As Tom lets the silence do his talking for him, I shift positions; Tom has always been able to elicit in me a strange mix of derision and respect. And he didn’t just step over the line on Friday. He obliterated it. If I wasn’t afraid of damaging my own reputation, I could sue.
But that’s the thing. I never wanted to sue. I was ready to accept his apology, as self-serving as it might have been. I was willing to take this on a day-by-day basis. I wanted to see if we could make it all work. Not doing so wasn’t just bad for Tom. It was bad for me.
“On what grounds?” I ask weakly. “They have to have grounds, right?”
“The complaint of a client,” he hisses. “Apparently I’ve made some disparaging remarks to some of the women who work for Maned Wolf, Inc. . . . women I’m pretty sure I’ve never spoken a word to in my life—but they’re all willing to sign affidavits saying I have. And then there are other companies who have brought their business here, smaller companies who have suddenly remembered that I was inappropriate with the women at their firms, too.”
He stares at me, waiting for a response. My mouth opens but nothing comes out.
“It’s a joke, of course,” he says, then tears his eyes from me, turns to face the wall, raises his fist. “It’s. A. JOKE!” With each word he pounds his fist into the wall. I can practically see Barbara on the other side of the door wondering if she should come in again.
He continues to stare at the wall. “It’s a joke,” he says again, softer this time. “I’ve never harassed a woman in my entire professional career.”
“Wellll . . .”
Tom pivots slowly, sneers at me. “You?” He takes a step closer. “I said a few brash remarks the day after you flashed me your pussy.”
I grow cold, my nails scrape against my desk. “I didn’t flash you—”

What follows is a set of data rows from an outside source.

Lemma sum_list_plus {A : Type} (l : list A) f g :
  sum_list l (fun k => f k + g k) == sum_list l f + sum_list l g.
Proof. induction l as [| x t IH]; simpl; [ring |]. rewrite IH. ring. Qed.

Lemma sum_list_swap {A B : Type} (l1 : list A) (l2 : list B) (f : A -> B -> Q) :
  sum_list l1 (fun a => sum_list l2 (fun b => f a b))
  == sum_list l2 (fun b => sum_list l1 (fun a => f a b)).
Proof.
  induction l1 as [| x t IH]; simpl.
  - symmetry. apply sum_list_zero. intros; reflexivity.
  - rewrite IH. symmetry. apply sum_list_plus.
Qed.

Lemma sum_list_nonneg {A : Type} (l : list A) f :
  (forall k, In k l -> 0 <= f k) -> 0 <= sum_list l f.
Proof.
  induction l as [| x t IH]; intros H; simpl; [apply Qle_refl |].
  assert (Hx : 0 <= f x) by (apply H; now left).
  assert (Ht : 0 <= sum_list t f) by (apply IH; intros k Hk; apply H; now right).
  lra.
Qed.

(** A sum over a product of two ranges is a single sum over the pairs. *)
Lemma sum_list_pairs {A B : Type} (l1 : list A) (l2 : list B) (f : A -> B -> Q) :
  sum_list l1 (fun a => sum_list l2 (fun b => f a b))
  == sum_list (list_prod l1 l2) (fun p => f (fst p) (snd p)).
Proof.
  induction l1 as [| x t IH]; simpl; [reflexivity |].
  rewrite sum_list_app, sum_list_map, IH. reflexivity.
Qed.

(** The Cauchy-Schwarz inequality, without square roots. *)
Lemma sum_list_square_identity {A : Type} (l : list A) (f g : A -> Q) (a s : Q) :
  sum_list l (fun x => (a * g x - s * f x) * (a * g x - s * f x))
  == a * a * sum_list l (fun x => g x * g x)
     - 2 * a * s * sum_list l (fun x => f x * g x)
     + s * s * sum_list l (fun x => f x * f x).
Proof. induction l as [| x t IH]; simpl; [ring |]. rewrite IH. ring. Qed.

Lemma square_nonneg (x : Q) : 0 <= x * x.
Proof.
  destruct (Qlt_le_dec x 0) as [H | H].
  - setoid_replace (x * x) with ((- x) * (- x)) by ring.
    apply Qmult_le_0_compat; lra.
  - now apply Qmult_le_0_compat.
Qed.

Lemma sum_squares_zero {A : Type} (l : list A) (f g : A -> Q) :
  sum_list l (fun x => f x * f x) == 0 -> sum_list l (fun x => f x * g x) == 0.
Proof.
  induction l as [| x t IH]; simpl; intros H; [reflexivity |].
  assert (Ht : 0 <= sum_list t (fun x => f x * f x)).
  { apply sum_list_nonneg. intros k _. apply square_nonneg. }
  pose proof (square_nonneg (f x)) as Hx.
  assert (Hfx : f x * f x == 0) by lra.
  assert (Hrest : sum_list t (fun x => f x * f x) == 0) by lra.
  rewrite (IH Hrest).
  assert (Hf0 : f x == 0).
  { destruct (Qeq_dec (f x) 0) as [E | E]; [exact E |].
    exfalso. apply Qmult_integral in Hfx. tauto. }
  rewrite Hf0. ring.
Qed.

Lemma cauchy_schwarz {A : Type} (l : list A) (f g : A -> Q) :
  sum_list l (fun x => f x * g x) * sum_list l (fun x => f x * g x)
  <= sum_list l (fun x => f x * f x) * sum_list l (fun x => g x * g x).
Proof.
  set (S := sum_list l (fun x => f x * g x)).
  set (F := sum_list l (fun x => f x * f x)).
  set (G := sum_list l (fun x => g x * g x)).
  assert (HF : 0 <= F) by (apply sum_list_nonneg; intros; apply square_nonneg).
  assert (HG : 0 <= G) by (apply sum_list_nonneg; intros; apply square_nonneg).
  destruct (Qeq_dec F 0) as [HF0 | HF0].
  - assert (HS : S == 0) by (now apply sum_squares_zero).
    rewrite HS, HF0. lra.
  - assert (Hpos : 0 < F) by (destruct (Qlt_le_dec 0 F); [assumption | exfalso; apply HF0; lra]).
    assert (Hid : 0 <= F * F * G - 2 * F * S * S + S * S * F).
    { pose proof (sum_list_square_identity l f g F S) as Hid0.
      fold S F G in Hid0. rewrite <- Hid0.
      apply sum_list_nonneg. intros; apply square_nonneg. }
    assert (Hprod : 0 <= F * (F * G - S * S)).
    { setoid_replace (F * (F * G - S * S))
        with (F * F * G - 2 * F * S * S + S * S * F) by ring. exact Hid. }
    destruct (Qlt_le_dec (F * G - S * S) 0) as [Hneg | Hge]; [| lra].
    exfalso.
    assert (Hlt : F * (F * G - S * S) < 0).
    { setoid_replace 0 with (F * 0) by ring.
      apply Qmult_lt_l; assumption. }
    lra.
Qed.

Lemma zrange_In n k : In k (zrange n) <-> (0 <= k < n)%Z.
Proof.
  unfold zrange. rewrite in_map_iff. split.
  - intros (i & <- & Hi). apply in_seq in Hi. lia.
  - intros Hk. exists (Z.to_nat k). split; [lia |]. apply in_seq. lia.
Qed.

Lemma seq_shift_map start len :
  seq start len = map (fun k => (start + k)%nat) (seq 0 len).
Proof.
  revert start. induction len as [| len IH]; intros start; simpl; [reflexivity |].
  f_equal; [lia |].
  rewrite (IH (S start)), (IH 1%nat), map_map.
  apply map_ext. intros k. lia.
Qed.

Lemma zrange_split a b :
  (0 <= a)%Z -> (0 <= b)%Z ->
  zrange (a + b) = zrange a ++ map (fun k => (a + k)%Z) (zrange b).
Proof.
  intros Ha Hb. unfold zrange.
  rewrite Z2Nat.inj_add by assumption.
  rewrite seq_app, map_app. f_equal.
  rewrite (seq_shift_map (0 + Z.to_nat a)), !map_map.
  apply map_ext. intros k. lia.
Qed.
(** * S3Service: the permission-probing service of S3Scanner

    A shallow embedding of [S3Service.py].  The bucket entity is a record that
    the probes update in place; the storage backend is a client whose answers
    may depend on every request issued so far; Python exceptions are the
    [Raise] outcomes of a state-and-error monad that keeps the bucket and the
    request log even when a probe fails. *)

From Stdlib Require Import ZArith.
From stdpp Require Import gmap strings list.

Local Open Scope string_scope.
Local Open Scope list_scope.

(** ** Enumerations of [s3Bucket.py] *)

Module Permission.
Inductive t := ALLOWED | DENIED | UNKNOWN.
#[global] Instance eq_dec : EqDecision t.
Proof. solve_decision. Defined.
(** Python's [==] on enumeration members. *)
Definition eqb (x y : t) : bool := bool_decide (x = y).
End Permission.

Module BucketExists.
Inductive t := YES | NO | UNKNOWN.
#[global] Instance eq_dec : EqDecision t.
Proof. solve_decision. Defined.
Definition eqb (x y : t) : bool := bool_decide (x = y).
End BucketExists.

(** ** Backend payloads *)

(** One entry of [foundACL['Grants']]: [grant['Grantee']['Type']], the optional
    [grant['Grantee']['URI']] and [grant['Permission']]. *)
Record Grantee := { grantee_Type : string; grantee_URI : option string }.
Record Grant := { grant_Grantee : Grantee; grant_Permission : string }.
(** * A circuit breaker around a fallible operation

    Shallow embedding of [breaker.go] (package [go_circuit_breaker]) and the
    properties of its state machine.

    The breaker is a mutable struct that is shared between the callers of
    [Execute] and the goroutines started by [handleError].  The embedding
    threads one [machine] through every function: the breaker's fields, the
    state of the outside world the wrapped operation acts on, a trace of
    what was done to that world, and the pool of goroutines started so far. *)

From Stdlib Require Import ZArith Lia.
From stdpp Require Import base list strings relations.

Open Scope Z_scope.

(** ** Go's [int] and [time.Duration]

    Both are 64-bit two's complement integers on the platforms Go is usually
    built for; [++] and [*] wrap around silently. *)
Module GoInt.

Definition min_int : Z := - 2 ^ 63.
Definition max_int : Z := 2 ^ 63 - 1.

Definition in_range (z : Z) : Prop := min_int <= z <= max_int.

Definition wrap (z : Z) : Z := (z + 2 ^ 63) mod 2 ^ 64 - 2 ^ 63.

(** [x++] *)
Definition incr (x : Z) : Z := wrap (x + 1).

(** [x * y] *)
Definition mul (x y : Z) : Z := wrap (x * y).

End GoInt.

(** ** Data model *)

(** [type State int] with its three constants.  The type is an [int], so the
    [switch] of [Execute] has a fourth way out: a value that is none of the
    three. *)
Definition State : Type := Z.
Definition Closed : State := 1.
Definition HalfOpen : State := 2.
Definition Open : State := 3.

Definition defaultErrorThreshold : Z := 5.
Definition defaultRetryInterval : Z := 5.
Definition defaultRetryMax : Z := 5.

(** [time.Second], in nanoseconds. *)
Definition time_Second : Z := 1000000000.

Record Strategy : Type := mkStrategy {
  Threshold : Z;
  RetryInterval : Z;
  RetryMax : Z
}.

(** The struct holds a [*Strategy]; the breaker never writes through the
    pointer after construction, so the pointee is kept in the record. *)
Record circuitBreaker : Type := mkCircuitBreaker {
  name : string;
  strategy : Strategy;
  state : State;
  consecutiveErrors : Z
}.

(** A Go [error] built by [errors.New]: two of them are equal (for
    [assert.Equal]) when their messages are. *)
Inductive error : Type := errorString (s : string).

Definition errors_New (text : string) : error := errorString text.

Definition RecoveringError : error :=
  errors_New "circuit half open. trying to recover".

Definition CircuitOpenError (n : string) : error :=
  errors_New (n +:+ " circuit breaker open").

Definition set_state (s : State) (c : circuitBreaker) : circuitBreaker :=
  mkCircuitBreaker (name c) (strategy c) s (consecutiveErrors c).

Definition set_consecutiveErrors (n : Z) (c : circuitBreaker) : circuitBreaker :=
  mkCircuitBreaker (name c) (strategy c) (state c) n.

(** The breaker after [handleError]: the counter has gone through [++], and
    the state is [HalfOpen] when the counter is above the threshold. *)
Definition after_error (c : circuitBreaker) : circuitBreaker :=
  let n := GoInt.incr (consecutiveErrors c) in
  mkCircuitBreaker (name c) (strategy c)
    (if decide (n > Threshold (strategy c)) then HalfOpen else state c) n.

(** [NewCircuitBreaker]: the three defaults are written into the strategy the
    caller passed, and the breaker keeps that strategy. *)
Definition NewCircuitBreaker (nm : string) (s : Strategy) : circuitBreaker :=
  let s1 := if Threshold s <=? 0
            then mkStrategy defaultErrorThreshold (RetryInterval s) (RetryMax s)
            else s in
  let s2 := if RetryMax s1 <=? 0
            then mkStrategy (Threshold s1) (RetryInterval s1) defaultRetryMax
            else s1 in
  let s3 := if RetryInterval s2 <=? 0
            then mkStrategy (Threshold s2) defaultRetryInterval (RetryMax s2)
            else s2 in
  mkCircuitBreaker nm s3 Closed 0.

Definition GetName (c : circuitBreaker) : string := name c.
Definition GetState (c : circuitBreaker) : State := state c.

Section Breaker.

(** [V] is what an operation can return besides [nil] ([interface{}]); [W] is
    the state of whatever the operation talks to: a closure may give another
    answer each time it is invoked. *)
Context {V W : Type}.

(** How the outside world changes while the program sleeps for [d]
    nanoseconds. *)
Context (elapse : Z -> W -> W).

(** [(interface{}, error)] *)
Definition result : Type := option V * option error.

(** [func() (interface{}, error)] *)
Definition func : Type := W -> result * W.

Inductive event : Type :=
| EvCall (r : result)      (* the operation was invoked and returned [r] *)
| EvSleep (d : Z)          (* [time.Sleep d] *)
| EvPrint (s : string).    (* [fmt.Printf] wrote [s] *)

(** Where a [recover] goroutine stands, by the line of [breaker.go] it
    executes next. *)
Inductive label : Type :=
| L109                         (* for c.state == HalfOpen *)
| L111                         (* if retries > c.strategy.RetryMax *)
| L116                         (* time.Sleep *)
| L119                         (* _, err := f() *)
| L120 (err : option error)    (* if err == nil { c.state = Closed } *)
| L124                         (* retries++ *)
| Lend.                        (* returned *)

Record goroutine : Type := mkGoroutine {
  g_f : func;
  g_retries : Z;
  g_pc : label
}.

Record machine : Type := mkMachine {
  cb : circuitBreaker;
  world : W;
  trace : list event;
  goroutines : list goroutine
}.

(** *** The state monad the code runs in *)

Definition M (A : Type) : Type := machine -> A * machine.

#[export] Instance M_ret : MRet M := fun A a m => (a, m).
#[export] Instance M_bind : MBind M :=
  fun A B k c m => let '(a, m') := c m in k a m'.

Definition get_cb : M circuitBreaker := fun m => (cb m, m).

Definition modify_cb (u : circuitBreaker -> circuitBreaker) : M unit :=
  fun m => (tt, mkMachine (u (cb m)) (world m) (trace m) (goroutines m)).

(** [f()] *)
Definition call (f : func) : M result :=
  fun m => let '(r, w) := f (world m) in
           (r, mkMachine (cb m) w (trace m ++ [EvCall r]) (goroutines m)).

Definition fmt_Printf (s : string) : M unit :=
  fun m => (tt, mkMachine (cb m) (world m) (trace m ++ [EvPrint s]) (goroutines m)).

(** [time.Sleep]: returns at once for a duration that is not positive. *)
Definition time_Sleep (d : Z) : M unit :=
  fun m => (tt, mkMachine (cb m)
                  (if d <=? 0 then world m else elapse d (world m))
                  (trace m ++ [EvSleep d]) (goroutines m)).
(** Reading an issue whose severity is no severity raises [ValueError],
    after a fresh identifier was drawn for the missing [id]. *)
Example scenario_unknown_severity :
  let r := @Dicts.ReviewIssue_from_dict scripted tally_renderings
             [("severity", PyStr "blocker")] (start []) in
  r.1 = Raised ValueError /\ next_uuid (world r.2) = 1%N.
Proof. vm_compute. by split. Qed.

(** Reading back a feedback with one issue, on the tally renderings. *)
Example scenario_feedback_read_back :
  let f := feedback_of 2 [issue_at "introduction" MAJOR "the claim" "unclear"] true in
  match @Dicts.ReviewFeedback_to_dict tally_renderings f with
  | PyDict data =>
      (@Dicts.ReviewFeedback_from_dict scripted tally_renderings data (start [])).1
  | _ => Untyped
  end = Built f.
Proof. vm_compute. reflexivity. Qed.

(** A single-issue edit against a script: the section becomes the reply
    and the issue is marked; an issue of the consistency check is
    refused. *)
Example scenario_edit_issue :
  let d := draft_of [("introduction", "X")] in
  let r := @EditorActions._edit_issue scripted scripted_edits d
             (issue_at "introduction" MAJOR "X" "unclear") (start ["X revised"]) in
  let r' := @EditorActions._edit_issue scripted scripted_edits d
              (issue_at "cross-section" MAJOR "" "contradiction") (start []) in
  (success r.1.1.1, get_section r.1.1.2 INTRODUCTION, resolved r.1.2)
  = (true, "X revised", true)
  /\ error r'.1.1.1 = Some "Invalid section: cross-section".
Proof. vm_compute. by split. Qed.

(** The loop on a draft whose word count is right, against the script
    that converges at cycle 2. *)
Lemma loop_keeps_word_count_witness :
  let config := Orchestrator.mkPaperConfig 2 5 in
  let st := Orchestrator.mkWorkflowState Orchestrator.INIT
              (draft_of [("introduction", "X"); ("conclusion", "Y")]) None 0 in
  exists st' e',
    @Orchestrator._stage_review_edit_loop scripted config st (start converging_script)
    = (Orchestrator.Returned st', e') /\
    counted (Orchestrator.draft st').
Proof.
  intros config st.
  apply (@loop_keeps_word_count scripted config st (start converging_script)).
  reflexivity.
Defined.

(** A review at cycle 2 of a draft in which the model finds nothing. *)
Lemma review_assessment_agrees_with_approval_witness :
  let d := draft_of [("introduction", "X")] in
  let e := start ["NO_ISSUES: fine"; "CONSISTENT: aligned"] in
  exists fb,
    feedback_in (@Reviewer._review scripted d 2 e).1.1 = Some fb /\
    (approved fb = true <->
     ends_with (overall_assessment fb)
       "The paper is nearing publication readiness with only minor issues remaining. ").
Proof.
  intros d e.
  apply (@review_assessment_agrees_with_approval scripted d 2 e).
  lia.
Defined.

“Tell me, if I hadn’t locked Dave out of the house, if I had accepted his invitation to dinner, would you have served me? Would you have poured my wine while wearing a dress made out of the same amount of material as a washcloth? Would you have sat next to me, wearing no underwear, knowing how high your hemline was going to rise as soon as you hit the chair, knowing that I would be looking at you while you were literally half naked for the entire night? Would you have let Dave debase you in front of me, let him indulge his little revenge fantasy?”
Now it’s me who turns red. The humiliation of that night shoots through me like the pain of a damaged muscle that’s been reinjured. “There is no need—”
“Because that’s how it seemed to me,” Tom continues, cutting me off. “You felt cornered. You felt like you didn’t have a choice. But I gave you a choice. That ass your fiancé was so eager to show off? I saved it! I left! I called Mr. Dade! I am not the bad guy here, so why the hell did you sic your fucking dog on me? Because I told you what you didn’t want to hear?”